Ah, that phrase again. I call it turning-point-itis. It's rarely far from the lips of the prophets of doom. They are convinced that they stand on the hinge of history, the inflexion point where the roller coaster starts to go downhill. But then I began looking back to see what pessimists said in the past and found the phrase, or an equivalent, being used by in every generation. The cause of their pessimism varied - it was often tinged with eugenics in the early twentieth century, for example - but the certainty that their own generation stood upon the fulcrum of the human story was the same.

I got back to 1830 and still the sentiment was being used. In fact, the poet and historian Thomas Macaulay was already sick of it then: `We cannot absolutely prove that those are in error who tell us that society has reached a turning point, that we have seen our best days. But so said all before us, and with just as much apparent reason.' He continued: `On what principle is it that, when we see nothing but improvement behind us, we are to expect nothing but deterioration before us.'

Check out the article for more.  I am currently reading his book -- good stuff so far.  He quotes both my college roommate Brink Lindsey as well as yours truly in the book.  How can you go wrong?

Lester Brown is at it Again

I guess it is not surprising that Lester Brown continues to scream "famine" despite being wrong about global food shortages and agricultural collapse for forty years running.  What is amazing to me is that respectable journals like Scientific American still give the guy the time of day.  But here they are this month, giving Brown plenty of print space to repeat his warmed-over apocalyptic visions and manipulated data.  Ronald Bailey has the whole story.

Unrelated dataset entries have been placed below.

(* ===== verification/Lb.v ===== *)
(** * Load balancers (src/dp_lb.c, include/dp_lb.h)

    Two tables: [ipv4_lb_tbl] from a VNI and address to the load balancer, and
    [id_map_lb_tbl] from the id the client uses to a copy of that key.  The
    slots of the backends are 16-byte arrays whose first word tells whether the
    slot is taken. *)

From S2P Require Import Prelude Dpdk Error Types Responder.

Definition DP_LB_MAX_IPS_PER_VIP : Z := 64.
Definition DP_LB_MAX_PORTS : Z := 16.

Record lb_key := MkLbKey { lk_vni : Z; lk_ip : dp_ip_address }.
Global Instance lb_key_eq_dec : EqDecision lb_key.
Proof. solve_decision. Defined.
Global Instance lb_key_countable : Countable lb_key :=
  inj_countable' (λ k, (lk_vni k, lk_ip k)) (λ x, MkLbKey x.1 x.2) (λ '(MkLbKey _ _), eq_refl).

Record lb_port := MkLbPort { lp_protocol : Z; lp_port : Z }.

Record lb_value := MkLbValue {
  lv_lb_id : list Z;
  lv_ports : list lb_port;
  lv_back_end_ips : list Z;
  lv_last_sel_pos : Z;
  lv_back_end_cnt : Z;
  lv_lb_ul_addr : Z
}.
Global Instance lb_value_eta : Eta lb_value := λ r,
  MkLbValue (lv_lb_id r) (lv_ports r) (lv_back_end_ips r) (lv_last_sel_pos r)
    (lv_back_end_cnt r) (lv_lb_ul_addr r).

Definition zero_lb_value : lb_value :=
  MkLbValue (replicate 64 0) (replicate 16 (MkLbPort 0 0)) (replicate 64 0) 0 0 0.

(** [struct dpgrpc_lb]; the ports are in host order. *)
Record dpgrpc_lb := MkGrpcLb {
  gl_lb_id : list Z;
  gl_addr : dp_ip_address;
  gl_vni : Z;
  gl_lbports : list lb_port;
  gl_ul_addr6 : Z
}.

(** ** One load balancer *)

(** [back_end_ips[k][0]] *)
Definition slot_word (val : lb_value) (k : Z) : Z :=
  word32_of 0 (default 0 (lv_back_end_ips val !! Z.to_nat k)).

Definition dp_lb_last_free_pos (val : lb_value) : Z :=
  match for_find (λ k, slot_word val k =? 0) 0 DP_LB_MAX_IPS_PER_VIP with
  | Some k => k
  | None => -1
  end.

(** [rte_rib6_is_equal] of a slot and an address. *)
Definition slot_is (val : lb_value) (b_ip : Z) (k : Z) : bool :=
  bool_decide (lv_back_end_ips val !! Z.to_nat k = Some b_ip).

Definition dp_lb_delete_back_ip (val : lb_value) (b_ip : Z) : Z * lb_value :=
  match for_find (slot_is val b_ip) 0 DP_LB_MAX_IPS_PER_VIP with
  | Some i =>
      (DP_GRPC_OK,
       val <| lv_back_end_ips := <[Z.to_nat i := 0]> (lv_back_end_ips val) |>
           <| lv_back_end_cnt := u16 (lv_back_end_cnt val - 1) |>)
  | None => (DP_GRPC_ERR NOT_FOUND, val)
  end.

Definition dp_lb_is_back_ip_inserted (val : lb_value) (b_ip : Z) : bool :=
  match for_find (slot_is val b_ip) 0 DP_LB_MAX_IPS_PER_VIP with Some _ => true | None => false end.

(** The loop over the ports: whether a backend is selected after it. *)
Fixpoint lb_port_scan (wanted : lb_port) (ports : list lb_port) : bool :=
  match ports with
  | [] => true
  | q :: ports =>
      if (lp_port q =? lp_port wanted) && (lp_protocol q =? lp_protocol wanted) then true
      else if lp_port q =? 0 then false
      else lb_port_scan wanted ports
  end.

Definition dp_lb_rr_backend (val : lb_value) (lb_port : lb_port) : Z :=
  if negb (lb_port_scan lb_port (lv_ports val)) then -1
  else if lv_back_end_cnt val =? 1 then
    match for_find (λ k, negb (slot_word val k =? 0)) 0 DP_LB_MAX_IPS_PER_VIP with
    | Some k => k
    | None => -1
    end
  else
    match for_find (λ k, negb (slot_word val (k mod DP_LB_MAX_IPS_PER_VIP) =? 0)
                         && negb (k =? lv_last_sel_pos val))
                   (lv_last_sel_pos val) DP_LB_MAX_IPS_PER_VIP with
    | Some k => k mod DP_LB_MAX_IPS_PER_VIP
    | None => -1
    end.

(** [rte_memcpy(&back_end_ips[pos][0], back_ip, ip_size)] *)
Definition copy_bytes (size src dst : Z) : Z :=
  dst / 2 ^ (8 * size) * 2 ^ (8 * size) + src mod 2 ^ (8 * size).

(** ** The tables *)

Record lb_state `{RteHash} `{RteMalloc} := MkLbState {
  ipv4_lb_tbl : otable lb_key lb_value;
  id_map_lb_tbl : otable (list Z) lb_key
}.
Arguments MkLbState {_ _} _ _.

Section lb.
Context `{HH : RteHash} `{HM : RteMalloc}.

Definition lbT : lens lb_state (otable lb_key lb_value) :=
  Lens ipv4_lb_tbl (λ t s, MkLbState t (id_map_lb_tbl s)).
Definition idT : lens lb_state (otable (list Z) lb_key) :=
  Lens id_map_lb_tbl (λ t s, MkLbState (ipv4_lb_tbl s) t).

One of Brown's problems is that he looks at food capacity  way too narrowly.   For example, a large amount of food growing capacity are currently used for fuel.  Farmers receive billions of dollars to divert huge portions of the world's crops from the food supply to motor fuel.  Should the world ever face a real food emergency, this capacity could quickly be freed up (as it should have been already) by elimination of ethanol and other biofuel mandates and subsidies.

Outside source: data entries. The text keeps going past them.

Definition dp_vnf_lbprefix_exists (port_id vni : Z) (prefix_ip : dp_ip_address) (prefix_len : Z) :
    cmd vnf_state bool :=
  dp_vnf_value_exists (dp_fill_vnf_data DP_VNF_TYPE_LB_ALIAS_PFX port_id vni prefix_ip prefix_len).

Definition dp_del_vnf_by_value (type : dp_vnf_type) (port_id vni : Z) (prefix_ip : dp_ip_address)
    (prefix_len : Z) : cmd vnf_state Z :=
  let target_vnf := dp_fill_vnf_data type port_id vni prefix_ip prefix_len in
  r ← zoom valueT (ot_lookup target_vnf);
  if DP_FAILED r.1 then
    mret (if r.1 =? - ENOENT then DP_GRPC_ERR NOT_FOUND else DP_GRPC_ERR VNF_DELETE)
  else
    match r.2 with
    | None => fault
    | Some p =>
        ul_addr6 ← zoom valueT (ot_load p);
        ret ← dp_del_vnf ul_addr6;
        if DP_FAILED ret then
          mret (if ret =? - ENOENT then DP_GRPC_ERR NOT_FOUND else DP_GRPC_ERR VNF_DELETE)
        else mret DP_OK
    end.

Definition dp_list_vnf_alias_prefixes `{RteMempool} (sizeof_reply port_id : Z) (type : dp_vnf_type)
    (s : vnf_state) : cmd (dp_grpc_responder vnf_route) Z :=
  if rte_hash_count (ot_tbl (vnf_handle_tbl s)) =? 0 then mret DP_GRPC_OK
  else
    match ot_items (vnf_handle_tbl s) with
    | None => fault
    | Some ((vnfs, last_ret), _) =>
        dp_grpc_set_multireply sizeof_reply;;
        ret ← reply_each
          ((λ '(ul, vnf), MkVnfRoute (dp_copy_ipaddr (vnf_pfx_ol vnf)) (vnf_pfx_length vnf)
                            (DP_SET_IPADDR6 ul))
             <$> filter (λ x, vnf_port_id x.2 = port_id ∧ vnf_type x.2 = type) vnfs);
        mret (if DP_FAILED ret then ret
              else if last_ret =? - ENOENT then DP_GRPC_OK else DP_GRPC_ERR ITERATOR)
    end.
End vnf.

(** ** Facts *)

Section vnf_facts.
Context `{HH : RteHash} {HO : RteHashOk} `{HM : RteMalloc} {MO : RteMallocOk}.
Implicit Types s : vnf_state.

Definition handles s : gmap Z dp_vnf := view (vnf_handle_tbl s).
Definition values s : gmap dp_vnf Z := view (vnf_value_tbl s).

(** The two maps are inverse to each other. *)
Record vnf_inv s : Prop := {
  vni_handle_wf : wf (vnf_handle_tbl s);
  vni_value_wf : wf (vnf_value_tbl s);
  vni_inverse ul vnf : handles s !! ul = Some vnf ↔ values s !! vnf = Some ul
}.

Ltac vnf_simpl := cbn [lget lput fst snd handleT valueT vnf_handle_tbl vnf_value_tbl] in *.

Lemma wp_get_vnf s ul (Q : option dp_vnf → vnf_state → Prop) :
  vnf_inv s → Q (handles s !! ul) s → wp (dp_get_vnf ul) Q s.
Proof.
  intros [Hwf _ _] HQ. unfold dp_get_vnf. destruct s as [h t]. wp_steps. vnf_simpl. unfold handles in HQ. cbn in HQ.
  eapply wp_ot_lookup; [done|..].
  - intros pos q v Hpos _ Ho Hv. wp_simpl. rewrite DP_FAILED_pos by done. wp_steps. vnf_simpl.
    eapply wp_ot_load; [done|]. wp_steps. by rewrite Hv in HQ.
  - intros Hv _. wp_simpl. cbn. wp_steps. by rewrite Hv in HQ.
Qed.

Lemma vnf_init_inv st1 st2 s :
  dp_vnf_init st1 st2 = (DP_OK, Some s) → vnf_inv s ∧ handles s = ∅.
Proof.
  unfold dp_vnf_init, dp_create_jhash_table.
  destruct (ot_create _ st1) as [t1|] eqn:H1; [|done].
  destruct (ot_create _ st2) as [t2|] eqn:H2; [|done]. intros [= <-].
  apply ot_create_wf in H1 as [Hw1 Hv1]. apply ot_create_wf in H2 as [Hw2 Hv2].
  split; [|done]. constructor; [done|done|]. intros ul vnf. unfold handles, values. vnf_simpl.
  by rewrite Hv1, Hv2, !lookup_empty.
Qed.

(** The relation kept when an address and a function are added or removed
    together. *)
Lemma vnf_inverse_insert (h : gmap Z dp_vnf) (v : gmap dp_vnf Z) ul vnf :
  (∀ u x, h !! u = Some x ↔ v !! x = Some u) → h !! ul = None → v !! vnf = None →
  ∀ u x, <[ul := vnf]> h !! u = Some x ↔ <[vnf := ul]> v !! x = Some u.
Proof.
  intros Hinv Hh Hv u x. rewrite !lookup_insert. repeat case_decide; subst.
  - naive_solver.
  - rewrite <- Hinv. naive_solver.
  - rewrite Hinv. naive_solver.
  - apply Hinv.
Qed.

Lemma vnf_inverse_delete (h : gmap Z dp_vnf) (v : gmap dp_vnf Z) ul vnf :
  (∀ u x, h !! u = Some x ↔ v !! x = Some u) → h !! ul = Some vnf →
  ∀ u x, delete ul h !! u = Some x ↔ delete vnf v !! x = Some u.
Proof.
  intros Hinv Hh u x. rewrite !lookup_delete. pose proof (proj1 (Hinv _ _) Hh) as Hv.
  repeat case_decide; subst; try done.
  - split; [done|]. intros Hx%Hinv. congruence.
  - split; [|done]. intros Hx%Hinv. congruence.
Qed.

Lemma wp_delete_vnf_value s vnf (Q : Z → vnf_state → Prop) :
  wf (vnf_value_tbl s) →
  (values s !! vnf = None → Q DP_ERROR s) →
  (∀ ul t', values s !! vnf = Some ul → wf t' → view t' = delete vnf (values s) →
     Q DP_OK (MkVnfState (vnf_handle_tbl s) t')) →
  wp (dp_delete_vnf_value vnf) Q s.
Proof.
  intros Hwf Hnone Hsome. destruct s as [ht vt]. unfold values in *. vnf_simpl.
  unfold dp_delete_vnf_value. wp_steps. vnf_simpl. apply (wp_ot_lookup ∅); [done|..]; vnf_simpl.
  - intros pos p ul Hpos Hp Ho Hv. rewrite DP_FAILED_pos by done. wp_steps. vnf_simpl.
    eapply (wp_ot_del ∅); [done|done|]. intros pos' t1 Hpos' Hwf1 HpE Hv1 _ _. vnf_simpl.
    rewrite DP_FAILED_pos by done. wp_steps. vnf_simpl.
    eapply (wp_ot_free_extra ∅); [done|set_solver|]. intros t2 Hwf2 Hv2 _ _. wp_steps. vnf_simpl.
    eapply Hsome; [done|done|congruence].
  - intros Hn _. rewrite DP_FAILED_ENOENT. wp_steps. auto.
Qed.

(** The address is forgotten, with its function if that one leads back to it. *)
Lemma wp_del_vnf s ul (Q : Z → vnf_state → Prop) :
  wf (vnf_handle_tbl s) → wf (vnf_value_tbl s) →
  (handles s !! ul = None → Q (- ENOENT) s) →
  (∀ vnf ret s', handles s !! ul = Some vnf → wf (vnf_handle_tbl s') → wf (vnf_value_tbl s') →
     handles s' = delete ul (handles s) → values s' = delete vnf (values s) →
     ret = (if decide (is_Some (values s !! vnf)) then DP_OK else DP_ERROR) → Q ret s') →
  wp (dp_del_vnf ul) Q s.
Proof.
  intros Hhwf Hvwf Hnone Hsome. destruct s as [ht vt]. unfold values, handles in *. vnf_simpl.
  unfold dp_del_vnf. wp_steps. vnf_simpl. apply (wp_ot_lookup ∅); [done|..]; vnf_simpl; last first.
  { intros Hn _. rewrite DP_FAILED_ENOENT. wp_steps. auto. }
  intros pos p vnf Hpos Hp Ho Hv. rewrite DP_FAILED_pos by done. wp_steps. vnf_simpl.
  eapply (wp_ot_del ∅); [done|done|]. intros pos' t1 Hpos' Hwf1 HpE Hv1 Hp1 Ho1. vnf_simpl.
  rewrite DP_FAILED_pos by done. wp_steps. vnf_simpl.
  eapply wp_ot_load; [by rewrite Ho1|]. vnf_simpl. wp_steps.
  apply wp_delete_vnf_value; [done|..]; vnf_simpl.
  - intros Hn. change (DP_FAILED DP_ERROR) with true. wp_steps. vnf_simpl.
    eapply (wp_ot_free_extra ∅); [done|set_solver|]. intros t2 Hwf2 Hv2 _ _. wp_steps. vnf_simpl.
    unfold values in Hn. vnf_simpl.
    eapply Hsome; [done|done|done| | |]; vnf_simpl; [congruence| |].
    + by rewrite delete_id.
    + rewrite Hn. by rewrite decide_False by (by intros []).
  - intros u vt' Hu Hwf' Hv'. change (DP_FAILED DP_OK) with false. wp_steps. vnf_simpl.
    eapply (wp_ot_free_extra ∅); [done|set_solver|]. intros t2 Hwf2 Hv2 _ _. wp_steps. vnf_simpl.
    unfold values in Hu. vnf_simpl.
    eapply Hsome; [done|done|done| | |]; vnf_simpl; [congruence|done|].
    rewrite Hu. by rewrite decide_True by eauto.
Qed.

Lemma wp_add_vnf_value s vnf ul (Q : Z → vnf_state → Prop) :
  wf (vnf_value_tbl s) → values s !! vnf = None →
  (∀ s', wf (vnf_value_tbl s') → values s' = values s → vnf_handle_tbl s' = vnf_handle_tbl s →
     Q DP_ERROR s') →
  (∀ s', wf (vnf_value_tbl s') → values s' = <[vnf := ul]> (values s) →
     vnf_handle_tbl s' = vnf_handle_tbl s → Q DP_OK s') →
  wp (dp_add_vnf_value vnf ul) Q s.
Proof.
  intros Hwf Hn Hfail Hok. destruct s as [ht vt]. unfold values in *. vnf_simpl.
  unfold dp_add_vnf_value. wp_steps. vnf_simpl. apply (wp_ot_malloc ∅); [done|..]; vnf_simpl.
  { intros t1 Hwf1 Hv1 _ _. wp_steps. apply Hfail; done. }
  intros p t1 Hwf1 _ Hv1 Hp1 Ho1 _. wp_steps. vnf_simpl.
  eapply (wp_ot_add ∅ t1 vnf p ul); [done|set_solver|by rewrite Ho1, lookup_insert_eq|..].
  - intros ret t2 Hneg _ Hwf2 Hv2 _ _. vnf_simpl. rewrite DP_FAILED_neg by done. wp_steps. vnf_simpl.
    eapply (wp_ot_free_extra ∅); [done|set_solver|]. intros t3 Hwf3 Hv3 _ _. wp_steps. vnf_simpl.
    apply Hfail; [done|vnf_simpl; congruence|done].
  - intros t2 Hwf2 Hv2 _ _. vnf_simpl. rewrite DP_FAILED_pos by done. wp_steps.
    assert (Hold : ot_ptrs t1 !! vnf = None) by (rewrite Hp1; by apply (view_lookup_None ∅)).
    rewrite Hold in Hwf2. simpl in Hwf2. rewrite union_empty_r_L in Hwf2.
    apply Hok; [done|vnf_simpl; congruence|done].
Qed.

Lemma vnf_inv_same s s' :
  vnf_inv s → wf (vnf_handle_tbl s') → wf (vnf_value_tbl s') →
  handles s' = handles s → values s' = values s → vnf_inv s'.
Proof.
  intros [_ _ Hinv] Hh Hv Eh Ev. constructor; [done|done|]. intros. by rewrite Eh, Ev.
Qed.

(** Adding a function that no address has yet: both tables gain it, or neither
    changes (with the address already in use, or an allocation or an insertion
    that fails at any step). *)
Lemma wp_add_vnf s ul type port_id vni pfx len :
  vnf_inv s → values s !! MkVnf type vni port_id pfx len = None →
  wp (dp_add_vnf ul type port_id vni pfx len)
    (λ ret s', vnf_inv s' ∧
       ((ret = DP_OK ∧ handles s !! ul = None
         ∧ handles s' = <[ul := MkVnf type vni port_id pfx len]> (handles s)
         ∧ values s' = <[MkVnf type vni port_id pfx len := ul]> (values s))
        ∨ (ret = DP_ERROR ∧ handles s' = handles s ∧ values s' = values s))) s.
Proof.
  intros Hs Hnv. pose proof Hs as [Hh Hv Hinv]. unfold dp_add_vnf, dp_fill_vnf_data.
  rewrite dp_copy_ipaddr_id. cbv zeta. set (vnf := MkVnf type vni port_id pfx len) in *.
  destruct s as [ht vt]. unfold handles, values in *. vnf_simpl. wp_steps. vnf_simpl.
  apply (wp_ot_lookup ∅); [done|..]; vnf_simpl.
  { intros pos p v Hpos _ _ Hx. rewrite nonneg_ENOENT by done. wp_steps. split; [done|]. by right. }
  intros Hn Hnp. rewrite Z.eqb_refl. wp_steps. vnf_simpl.
  apply (wp_ot_malloc ∅); [done|..]; vnf_simpl.
  { intros t1 Hwf1 Hv1 _ _. wp_steps. split; [|by right]. by apply (vnf_inv_same _ _ Hs). }
  intros p t1 Hwf1 _ Hv1 Hp1 Ho1 _. wp_steps. vnf_simpl.
  eapply (wp_ot_add ∅ t1 ul p vnf); [done|set_solver|by rewrite Ho1, lookup_insert_eq|..].
  { intros ret t2 Hneg _ Hwf2 Hv2 _ _. vnf_simpl. rewrite DP_FAILED_neg by done. wp_steps. vnf_simpl.
    eapply (wp_ot_free_extra ∅); [done|set_solver|]. intros t3 Hwf3 Hv3 _ _. wp_steps. vnf_simpl.
    assert (Hv3' : view t3 = view ht) by congruence. split; [|by right].
    by apply (vnf_inv_same _ _ Hs). }
  intros t2 Hwf2 Hv2 _ _. vnf_simpl. rewrite DP_FAILED_pos by done. wp_steps.
  rewrite Hp1, Hnp in Hwf2. simpl in Hwf2. rewrite union_empty_r_L in Hwf2.
  assert (Hh2 : view t2 = <[ul := vnf]> (view ht)) by congruence.
  apply wp_add_vnf_value; [done|done|..]; vnf_simpl; intros [ht3 vt3] Hwf3 Hv3 Hht;
    vnf_simpl; subst ht3; unfold values, handles in *; vnf_simpl.
  - change (DP_FAILED DP_ERROR) with true. wp_steps.
    apply wp_del_vnf; [done|done|..]; unfold values, handles; vnf_simpl; rewrite Hh2, lookup_insert_eq;
      [done|]. intros x ret [ht4 vt4] [= <-] Hw4 Hwv4 Hh4 Hv4 _. wp_steps. vnf_simpl.
    rewrite delete_insert_id in Hh4 by done. rewrite delete_id, Hv3 in Hv4 by congruence.
    split; [|by right]. by apply (vnf_inv_same _ _ Hs).
  - change (DP_FAILED DP_OK) with false. wp_steps. split; [|by left].
    constructor; [done|done|]. unfold handles, values. vnf_simpl. rewrite Hh2, Hv3.
    by apply vnf_inverse_insert.
Qed.

(** Deleting by address and by function undo [dp_add_vnf] and tell an unknown
    address or function. *)
Lemma wp_del_vnf_known s ul :
  vnf_inv s →
  wp (dp_del_vnf ul)
    (λ ret s', vnf_inv s' ∧
       match handles s !! ul with
       | None => ret = - ENOENT ∧ s' = s
       | Some vnf => ret = DP_OK ∧ handles s' = delete ul (handles s)
                     ∧ values s' = delete vnf (values s)
       end) s.
Proof.
  intros Hs. pose proof Hs as [Hh Hv Hinv]. apply wp_del_vnf; [done|done|..].
  - intros Hn. by rewrite Hn.
  - intros vnf ret s' Hx Hw1 Hw2 Eh Ev ->. rewrite Hx. pose proof (proj1 (Hinv _ _) Hx) as Hx'.
    rewrite decide_True by eauto. split; [|done].
    constructor; [done|done|]. rewrite Eh, Ev. by apply vnf_inverse_delete.
Qed.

Further, what Brown always seems to ignore is the fact that every year, the amount of farmland dedicated to growing crops is actually shrinking around the world.   Just as he doesn't look at the capacity that is diverted to the fuel supply as an effective food inventory that can be tapped, the same is true for millions of acres of farmland that, while by definition more marginal than current acreage, could again be pressed into service should the need arise.